Population (30 November 2018)
- • Total: 16,921,451
- • Density: 927,700/km^{2} (2,403,000/sq mi)
- Demonym: Mossesi
- Time zone: UTC+1 (CET)
- • Summer (DST): UTC+2 (CEST)
- Postal code: 13835
- Dialing code: 015
- Patron saint: Santa Maria Assunta
- Saint day: 15 August

= Mosso, Piedmont =

Mosso was a comune (municipality) of the Province of Biella in the Italian region Piedmont, located in the Biellese Prealps about 70 km northeast of Turin and about 9 km northeast of Biella. It was formed in 1998 by the fusion of the existing communes of Mosso Santa Maria and Pistolesa.

== Physical geography ==
Mosso bordered the following municipalities: Bioglio, Campiglia Cervo, Piatto, Quittengo, Trivero, Vallanzengo, Valle Mosso, Veglio.

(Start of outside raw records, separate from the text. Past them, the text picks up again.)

Lemma interface_qualified_name_witness :
  exists r,
    add_wit_format_names_recursive (Some "arieo:sample")
      (Some "Arieo::Interface::Sample") initial_context
      (JObj (sample_interface "ISample" []))
    = Ok (JObj r)
    /\ get "full_qualified_name" r
       = Some (JStr ("::" ++ "Arieo::Interface::Sample" ++ "::" ++ "ISample"))
    /\ get "interface_name_hash" r
       = Some (JNum (hash64 ("::" ++ "Arieo::Interface::Sample" ++ "::" ++ "ISample")))
    /\ get "interface_id" r = get "interface_name_hash" r
    /\ 0 <= hash64 ("::" ++ "Arieo::Interface::Sample" ++ "::" ++ "ISample") < 2 ^ 64.
Proof.
  apply interface_qualified_name; try reflexivity; discriminate.
Defined.

(** C3 as stated fails: the stored name starts with "::", which the root
    namespace followed by "::" and the local name does not. *)
Lemma qualified_name_starts_with_colons :
  exists r,
    add_wit_format_names_recursive (Some "arieo:sample")
      (Some "Arieo::Interface::Sample") initial_context
      (JObj (sample_interface "ISample" []))
    = Ok (JObj r)
    /\ get "full_qualified_name" r = Some (JStr "::Arieo::Interface::Sample::ISample")
    /\ get "full_qualified_name" r
       <> Some (JStr ("Arieo::Interface::Sample" ++ "::" ++ "ISample"))
    /\ get "interface_name_hash" r
       <> Some (JNum (hash64 ("Arieo::Interface::Sample" ++ "::" ++ "ISample"))).
Proof.
  eexists. split; [vm_compute; reflexivity|].
  split; [reflexivity|]. split; vm_compute; discriminate.
Qed.

(** ** C7 *)

(** C7.  For fragments that are objects, the first of which has a list for
    [inner] when it has one, the merged tree is the first fragment, its
    [inner] holding its own children followed by the children of the later
    fragments in their order; a later fragment without a list for [inner]
    brings none.  For two fragments the merged children are those of the
    first followed by those of the second, the other fields being those of
    the first. *)
Theorem merge_concatenates_children (d : dict) (ds : list dict) :
  inner_is_list d = true ->
  merge_json_objects (JObj d :: map JObj ds)
  = Ok (match ds with
        | [] => JObj d
        | _ => JObj (dict_set "inner"
                       (JArr (inner_list d ++ flat_map inner_list ds)) d)
        end)
  /\ forall d2, exists merged,
       merge_json_objects [JObj d; JObj d2] = Ok (JObj merged)
       /\ inner_list merged = (inner_list d ++ inner_list d2)%list
       /\ forall k, k <> "inner" -> get k merged = get k d.
Proof.
  intros Hd. split; [now apply merge_objects|].
  intros d2. eexists. split; [exact (merge_objects d [d2] Hd)|]. split.
  - unfold inner_list at 1. rewrite get_dict_set_same. simpl. now rewrite app_nil_r.
  - intros k Hk. now apply get_dict_set_other.
Qed.
(** X20. A recoverable recognition error.  For every error code other than
    the two permission codes, from any state: the error is answered with
    one spoken and transcribed message, and once recognition has ended and
    the utterance has completed the machine is in Idle with the idle status
    text, the critical error and every other cell being what they were. *)
Theorem recognition_error_cycle (env : Env) (code : string) (s : UiState) :
  code <> "not-allowed" ->
  code <> "service-not-allowed" ->
  exists m,
    m <> EmptyString
    /\ stateOf (runEvents env [RecognitionError code; RecognitionEnd; UtteranceEnd] s)
       = mkUi IDLE idleStatus (transcript s ++ [mkItem assistant m])
              (speechRate s) (availableVoices s) (selectedVoiceURI s)
              (criticalError s) (textInput s)
    /\ spoken (effectsOf (runEvents env [RecognitionError code; RecognitionEnd; UtteranceEnd] s))
       = [m]
    /\ dispatched (effectsOf (runEvents env
                                [RecognitionError code; RecognitionEnd; UtteranceEnd] s))
       = [].
Proof.
  intros N1 N2.
  destruct (errorMessageFor code) as [m |] eqn:E.
  2:{ apply errorMessageFor_none in E. destruct E; contradiction. }
  exists m. split; [apply truthy_true; now apply (errorMessageFor_truthy code) |].
  rewrite !runEvents_effects_cons, !runEvents_state_cons.
  simpl handleEvent. rewrite handleError_run, E. cbn [stateOf effectsOf fst snd].
  rewrite handleEnd_run. unfold afterSpeak at 1 2 3. cbn [appState AppState_eqb].
  destruct (leaveListening_fields s) as (F1 & F2 & F3 & F4 & F5 & F6 & F7).
  unfold utteranceEnd, bind, setAppState, setStatusText, modify, afterSpeak.
  cbn [stateOf effectsOf fst snd appState statusText transcript speechRate availableVoices
       selectedVoiceURI criticalError textInput app runEvents ret].
  rewrite F1, F3, F4, F5, F6, F7. repeat split.
Qed.

Lemma recognition_error_cycle_witness :
  stateOf (runEvents onlineEnv [RecognitionError "no-speech"; RecognitionEnd; UtteranceEnd]
                     listeningState)
  = mkUi IDLE idleStatus [mkItem assistant noSpeechMessage]
         (speechRate initialState) [] None None "".
Proof.
  assert (N1 : "no-speech" <> "not-allowed") by discriminate.
  assert (N2 : "no-speech" <> "service-not-allowed") by discriminate.
  destruct (recognition_error_cycle onlineEnv "no-speech" listeningState N1 N2)
    as (m & _ & A & B & _).
  rewrite A. clear A.
  assert (E : m = noSpeechMessage) by (now injection B as <-).
  rewrite E. reflexivity.
Defined.
(** The direct read copies byte [B] of the file from [direct_addr B],
    whatever the inode of the file says. *)
Lemma tfs_read_direct_region_loop_spec fuel :
  forall m file to_read buffer tr,
    0 <= of_offset file ->
    of_offset file + to_read <= MAX_BYTES_DIRECT_DATA ->
    0 <= to_read <= Z.of_nat fuel ->
    0 <= tr -> tr + to_read < 2 ^ 63 ->
    exists file' buffer',
      tfs_read_direct_region_loop fuel m file to_read buffer tr
      = Some (file', buffer', tr + to_read)
      /\ of_offset file' = of_offset file + to_read
      /\ of_inumber file' = of_inumber file
      /\ (forall i, 0 <= i < to_read ->
            buffer' (tr + i) = m (direct_addr (of_offset file + i)))
      /\ (forall x, x < tr \/ tr + to_read <= x -> buffer' x = buffer x).
Proof.
  induction fuel as [|fuel IH]; intros m file to_read buffer tr Hoff Hend Hrd Htr Hsum.
  - assert (to_read = 0) by lia. subst to_read.
    exists file, buffer. simpl.
    rewrite to_ssize_t_small by lia.
    repeat split; try lia; auto. do 2 f_equal; lia.
  - destruct (Z.eq_dec to_read 0) as [->|Hpos].
    { exists file, buffer. simpl.
      rewrite to_ssize_t_small by lia.
      repeat split; try lia; auto. do 2 f_equal; lia. }
    cbn [tfs_read_direct_region_loop].
    rewrite size_add_small by dlia.
    destruct (Z.ltb_spec 0 to_read) as [_|?]; [|lia].
    destruct (Z.leb_spec (of_offset file / BLOCK_SIZE + 1) MAX_DIRECT_BLOCKS)
      as [_|?]; [|dlia].
    cbn [andb negb].
    rewrite to_int_small by dlia.
    rewrite data_block_get_addr by dlia.
    rewrite read_chunk_spec by lia.
    set (chunk := Z.min to_read (BLOCK_SIZE - of_offset file mod BLOCK_SIZE)).
    assert (Hchunk : 0 < chunk <= to_read
                     /\ chunk <= BLOCK_SIZE - of_offset file mod BLOCK_SIZE)
      by (subst chunk; dlia).
    destruct (Z.ltb_spec BLOCK_SIZE (of_offset file mod BLOCK_SIZE + chunk))
      as [?|_]; [lia|].
    rewrite !size_add_small by lia.
    match goal with
    | |- exists _ _, tfs_read_direct_region_loop _ _ ?fil _ ?buf _ = _ /\ _ =>
        destruct (IH m fil (to_read - chunk) buf (tr + chunk))
          as (file' & buffer' & Hrun & Ho & Hi & Hb & Hf)
    end; try (cbn [of_offset set_of_offset]; lia).
    unfold set_of_offset in *; cbn [of_offset of_inumber] in *.
    exists file', buffer'. split; [rewrite Hrun; do 2 f_equal; lia|].
    split; [lia|]. split; [assumption|]. split.
    + intros i Hi'.
      destruct (Z.lt_ge_cases i chunk) as [Hfirst|Hlater].
      * rewrite Hf by lia. rewrite memcpy_inside by lia.
        unfold ptr_add, direct_addr. f_equal.
        unfold block_addr. dlia.
      * replace (tr + i) with (tr + chunk + (i - chunk)) by lia.
        rewrite Hb by lia. do 2 f_equal. lia.
    + intros x Hx. rewrite Hf by lia. apply memcpy_outside. lia.
Qed.
(** C7 (amended).  When the two matches were collected, barFound and
    barLocation are the found flag and the maximum location of the
    bar-template match, whether or not the bar was found; otherwise (empty
    input, or a matcher task that could not be launched) barFound is false and
    barLocation is the origin. *)
Theorem detect_health_parallel_location screenshot bar empty health_threshold w :
  exists r w',
    detect_health_parallel E screenshot bar empty health_threshold w = (Normal r, w')
    /\ if matches_collected E screenshot bar empty w then
         health_bar_found r
         = found (matchOne E screenshot bar TM_CCOEFF_NORMED 0.7%float 0)
         /\ health_location r
            = max_loc (matchOne E screenshot bar TM_CCOEFF_NORMED 0.7%float 0)
       else health_bar_found r = false /\ health_location r = origin.
Proof.
  destruct (detect_health_parallel_returns screenshot bar empty health_threshold w)
    as (w' & Hrun).
  eexists; exists w'. split; [exact Hrun |].
  unfold analyzeHealth.
  destruct (matches_collected E screenshot bar empty w); cbn;
    [| split; reflexivity].
  destruct (analysed_region E screenshot bar empty w) as [region |]; cbn;
    [| split; reflexivity].
  destruct (cv_cvtColor E region COLOR_BGR2HSV); cbn; split; reflexivity.
Qed.

(** C8.  In the colour analysis of a non-empty clipped region, the summed mask
    is the element-wise OR of the two range masks, range A selecting hue in
    [0,10] and range B hue in [170,180], both with saturation in [120,255] and
    value in [70,255]; its non-zero count is the number of pixels either range
    selects; and healthFraction is that count divided by the number of pixels
    of the region. *)
Theorem detect_health_parallel_red_fraction screenshot bar empty health_threshold w
    region hsv :
  analysed_region E screenshot bar empty w = Some region ->
  cv_cvtColor E region COLOR_BGR2HSV = Normal hsv ->
  rows region * cols region <= INT_MAX ->
  Mat_add (inRange hsv lower_red1 upper_red1) (inRange hsv lower_red2 upper_red2)
  = Normal (mask_union (inRange hsv lower_red1 upper_red1)
                       (inRange hsv lower_red2 upper_red2))
  /\ (forall h s v,
        pixel_in_range [h; s; v] lower_red1 upper_red1
        = ((0 <=? h) && (h <=? 10)) && ((120 <=? s) && (s <=? 255))
          && ((70 <=? v) && (v <=? 255)))
  /\ (forall h s v,
        pixel_in_range [h; s; v] lower_red2 upper_red2
        = ((170 <=? h) && (h <=? 180)) && ((120 <=? s) && (s <=? 255))
          && ((70 <=? v) && (v <=? 255)))
  /\ countNonZero (mask_union (inRange hsv lower_red1 upper_red1)
                              (inRange hsv lower_red2 upper_red2))
     = Normal (Z.of_nat (List.length
         (filter (fun px => pixel_in_range px lower_red1 upper_red1
                            || pixel_in_range px lower_red2 upper_red2) (data hsv))))
  /\ exists r w',
       detect_health_parallel E screenshot bar empty health_threshold w = (Normal r, w')
       /\ health_percentage r
          = PrimFloat.div (double_of_int (count_red hsv))
                          (double_of_int (rows region * cols region)).
Proof.
  intros Hregion Hcvt Hfits.
  split; [apply range_mask_sum |].
  split.
  { intros h s v. cbn.
    destruct (0 <=? h), (h <=? 10), (120 <=? s), (s <=? 255), (70 <=? v), (v <=? 255);
      reflexivity. }
  split.
  { intros h s v. cbn.
    destruct (170 <=? h), (h <=? 180), (120 <=? s), (s <=? 255), (70 <=? v),
             (v <=? 255); reflexivity. }
  split; [apply count_red_mask |].
  destruct (detect_health_parallel_returns screenshot bar empty health_threshold w)
    as (w' & Hrun).
  eexists; exists w'. split; [exact Hrun |].
  destruct (analysed_region_positive _ _ _ _ _ Hregion) as (Hcoll & Hr & Hc).
  unfold analyzeHealth. rewrite Hcoll, Hregion, Hcvt. cbn.
  unfold red_fraction, int_mul.
  assert (Htotal : 0 < rows region * cols region)
    by (apply Z.mul_pos_pos; assumption).
  rewrite int_wrap_small by lia.
  assert (Hpos : (rows region * cols region >? 0) = true)
    by (rewrite Z.gtb_ltb; apply Z.ltb_lt; exact Htotal).
  rewrite Hpos. reflexivity.
Qed.

(** C9.  Two runs of the health analyzer whose colour analysis receives the
    same region pixel data (each run ends its trace with the colour conversion
    of that region) return the same healthFraction, whatever the rest of the
    screenshots, the templates, the thresholds and the worlds are. *)
Theorem detect_health_parallel_fraction_deterministic
    screenshot1 bar1 empty1 threshold1 w1
    screenshot2 bar2 empty2 threshold2 w2 region :
  analysed_region E screenshot1 bar1 empty1 w1 = Some region ->
  analysed_region E screenshot2 bar2 empty2 w2 = Some region ->
  exists r1 w1' r2 w2' before1 before2,
    detect_health_parallel E screenshot1 bar1 empty1 threshold1 w1 = (Normal r1, w1')
    /\ detect_health_parallel E screenshot2 bar2 empty2 threshold2 w2 = (Normal r2, w2')
    /\ trace w1' = before1 ++ [EvCvtColor region COLOR_BGR2HSV]
    /\ trace w2' = before2 ++ [EvCvtColor region COLOR_BGR2HSV]
    /\ health_percentage r1 = health_percentage r2.
Proof.
  intros H1 H2.
  destruct (detect_health_parallel_converts screenshot1 bar1 empty1 threshold1 w1
              region H1) as (w1' & before1 & Hrun1 & Ht1).
  destruct (detect_health_parallel_converts screenshot2 bar2 empty2 threshold2 w2
              region H2) as (w2' & before2 & Hrun2 & Ht2).
  eexists; exists w1'; eexists; exists w2', before1, before2.
  split; [exact Hrun1 |]. split; [exact Hrun2 |].
  split; [exact Ht1 |]. split; [exact Ht2 |].
  destruct (analysed_region_positive _ _ _ _ _ H1) as (Hc1 & _).
  destruct (analysed_region_positive _ _ _ _ _ H2) as (Hc2 & _).
  unfold analyzeHealth. rewrite Hc1, Hc2, H1, H2.
  destruct (cv_cvtColor E region COLOR_BGR2HSV); reflexivity.
Qed.

End HealthAnalyzer.

(** The claim as first written fails on the empty-input early return: the
    fraction 0 is below both 0.05 and the threshold 0.3, yet isEmpty and
    isCritical are false. *)
Lemma detect_health_parallel_flags_fail_on_empty_input :
  exists r w',
    detect_health_parallel (Env_peak 1 origin always) Mat0 templ11 templ11 0.3%float World0
      = (Normal r, w')
    /\ is_critical r = false
    /\ double_lt (health_percentage r) 0.3%float = true
    /\ is_empty r = false
    /\ double_lt (health_percentage r) 0.05%float = true.
Proof.
  eexists; eexists. split; [reflexivity |]. repeat split; reflexivity.
Qed.

(** The claim as first written fails when the bar is not found: the location
    is the position of the best score, not the origin. *)
Lemma detect_health_parallel_location_not_origin :
  exists r w',
    detect_health_parallel (Env_peak 0.5%float (mkPoint 1 1) always) image22 templ11 templ11
      0.3%float World0 = (Normal r, w')
    /\ health_bar_found r = false
    /\ health_location r = mkPoint 1 1
    /\ health_location r <> origin.
Proof.
  eexists; eexists. split; [reflexivity |]. repeat split; try reflexivity.
  cbn. discriminate.
Qed.

Lemma detect_health_parallel_red_fraction_witness :
  exists r w',
    detect_health_parallel (Env_peak 1 origin always) shot_a bar12 pix111 0.3%float World0
      = (Normal r, w')
    /\ health_percentage r = PrimFloat.div (double_of_int 1) (double_of_int 2).
Proof.
  destruct (detect_health_parallel_red_fraction (Env_peak 1 origin always)
              shot_a bar12 pix111 0.3%float World0 bar12 bar12)
    as (_ & _ & _ & _ & r & w' & Hrun & Hfrac).
  - reflexivity.
  - reflexivity.
  - unfold INT_MAX. cbn. lia.
  - exists r, w'. split; [exact Hrun | exact Hfrac].
Defined.

Lemma detect_health_parallel_fraction_deterministic_witness :
  exists r1 w1' r2 w2',
    detect_health_parallel (Env_peak 1 origin always) shot_a bar12 pix111 0.3%float
      World0 = (Normal r1, w1')
    /\ detect_health_parallel (Env_peak 1 origin always) shot_b bar12 templ11 0.9%float
         (mkWorld ["started"%string] [] 2 None) = (Normal r2, w2')
    /\ health_percentage r1 = health_percentage r2.
Proof.
  destruct (detect_health_parallel_fraction_deterministic (Env_peak 1 origin always)
              shot_a bar12 pix111 0.3%float World0
              shot_b bar12 templ11 0.9%float (mkWorld ["started"%string] [] 2 None)
              bar12)
    as (r1 & w1' & r2 & w2' & _ & _ & Hrun1 & Hrun2 & _ & _ & Heq).
  - reflexivity.
  - reflexivity.
  - exists r1, w1', r2, w2'. split; [exact Hrun1 |]. split; [exact Hrun2 | exact Heq].
Defined.

(** *** Loops *)

Section Loops.

Context {S A : Type}.

Lemma for_each_ext (f g : A -> M S unit) (l : list A) :
  (forall a, In a l -> f a = g a) -> for_each l f = for_each l g.
Proof.
  induction l as [| a l IH]; intros Hfg; [reflexivity |].
  cbn. rewrite (Hfg a) by (left; reflexivity).
  rewrite IH by (intros b Hb; apply Hfg; right; exact Hb). reflexivity.
Qed.

Lemma for_each_nth_from (body : nat -> A -> M S unit) (d : A) (l pre : list A) :
  for_each (seq (List.length pre) (List.length l))
           (fun i => body i (nth i (pre ++ l) d))
  = for_each (combine (seq (List.length pre) (List.length l)) l)
             (fun p => body (fst p) (snd p)).
Proof.
  revert pre. induction l as [| a l IH]; intros pre; [reflexivity |].
  cbn [List.length seq combine for_each fst snd].
  rewrite nth_middle.
  specialize (IH (pre ++ [a])).
  rewrite length_app, Nat.add_1_r, <- app_assoc in IH. cbn [app] in IH.
  rewrite IH. reflexivity.
Qed.

(** An index loop that reads [l] at its index is a loop over [l]. *)
Lemma for_index_nth (body : nat -> A -> M S unit) (d : A) (l : list A) :
  for_index (List.length l) (fun i => body i (nth i l d))
  = for_each (combine (seq 0 (List.length l)) l) (fun p => body (fst p) (snd p)).
Proof. exact (for_each_nth_from body d l []). Qed.

End Loops.

Lemma for_index_nth2 {S A B} (body : nat -> A -> B -> M S unit) (da : A) (db : B)
    (la : list A) (lb : list B) :
  List.length la = List.length lb ->
  for_index (List.length la) (fun i => body i (nth i la da) (nth i lb db))
  = for_each (combine (seq 0 (List.length la)) (combine la lb))
             (fun p => body (fst p) (fst (snd p)) (snd (snd p))).
Proof.
  intros Hlen.
  assert (Hc : List.length (combine la lb) = List.length la)
    by (rewrite length_combine, <- Hlen; apply Nat.min_id).
  rewrite <- Hc at 2.
  rewrite <- (for_index_nth (fun i p => body i (fst p) (snd p)) (da, db)).
  rewrite Hc. unfold for_index. apply for_each_ext. intros i _.
  rewrite combine_nth by exact Hlen. reflexivity.
Qed.

(** *** C5, C6, C10: the multi-template matcher *)

Section MultiTemplateMatcher.

Variable E : Env.

Hypothesis threads_available : forall n, async_launch_ok E n = true.

Lemma launch_loop image method (pairs : list (Mat * float)) :
  forall k fr w,
  exists w',
    for_each (combine (seq k (List.length pairs)) pairs)
      (fun p => launch_match E image method (fst p) (fst (snd p)) (snd (snd p))) fr w
    = (Normal tt,
       mk_mtm_frame
         (mtm_futures fr
          ++ map (fun p => Normal (matchOne E image (fst (snd p)) method (snd (snd p))
                                     (int_wrap (Z.of_nat (fst p)))))
                 (combine (seq k (List.length pairs)) pairs))
         (mtm_results fr),
       w')
    /\ PyErr w' = PyErr w.
Proof.
  induction pairs as [| [templ threshold] pairs IH]; intros k fr w.
  - cbn. rewrite app_nil_r. destruct fr. eexists; split; reflexivity.
  - cbn [List.length seq combine for_each map fst snd].
    unfold bind at 1. unfold launch_match at 1. unfold bind at 1.
    destruct (std_async_parallel_template_match E image templ method threshold
                (int_wrap (Z.of_nat k)) fr w (threads_available _))
      as (w1 & -> & _ & Hp1).
    unfold modify at 1.
    destruct (IH (Datatypes.S k)
                (mk_mtm_frame
                   (mtm_futures fr
                    ++ [Normal (matchOne E image templ method threshold
                                  (int_wrap (Z.of_nat k)))])
                   (mtm_results fr)) w1) as (w2 & Hloop & Hp2).
    cbn [mtm_futures mtm_results] in Hloop. rewrite <- app_assoc in Hloop.
    exists w2. split; [exact Hloop | congruence].
Qed.

Lemma collect_loop (rs : list MatchResult) :
  forall fr w,
    for_each (map Normal rs) collect_match fr w
    = (Normal tt, mk_mtm_frame (mtm_futures fr) (mtm_results fr ++ rs), w).
Proof.
  induction rs as [| r rs IH]; intros fr w.
  - cbn. rewrite app_nil_r. destruct fr. reflexivity.
  - cbn [map for_each]. unfold bind at 1. unfold collect_match at 1. run.
    rewrite IH. cbn. rewrite <- app_assoc. reflexivity.
Qed.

The commune extended over an area of 18.24 km2. Its population of about 1,451 was divided between numerous local centres. In addition to Mosso Santa Maria and Pistolesa, the commune's statute listed the following frazioni:
Mosso Santa Maria, Alloro, Bellaria, Bogino, Boschi, Brughiera, Buccio, Canova, Capomosso, Case Forno, Cerate, Crolle, Fantone, Ferchiani, Frieri, Garbaccio, Gianolio, Gili, Maioli, Marchetto, Mina, Mongiachero, Ometre, Oretto, Ormezzero, Piane, Quazza, Ramello, Ricca, Rivetto, Rolando, Sella, Sqisso, Taverna, Trabucco, Venalba;
and the following minor localities:
Artignana, Bochetto Luvera, Bochetto Margosio, Campazzo, Quattroventi, Casale ai Monti, Casale Picco, Curione, Gribaud, Molino dell’Avvocato, Molino Garaccio, Prapiano.

== History ==

Frazione Sella is known as the birthplace of Quintino Sella, academic, politician and founder of the Club Alpino Italiano. Until 1938 it was the seat of the commune of Valle Superiore Mosso, later incorporated into that of Mosso Santa Maria.

Mosso is one of the principal communes of the Comunità Montana Valle di Mosso and, together with the nearby commune of Valle Mosso, it suffered extensive damage in the floods of 1968 which affected the whole valley.

From 1 January 2019 Mosso was absorbed by the new-born municipality of Valdilana.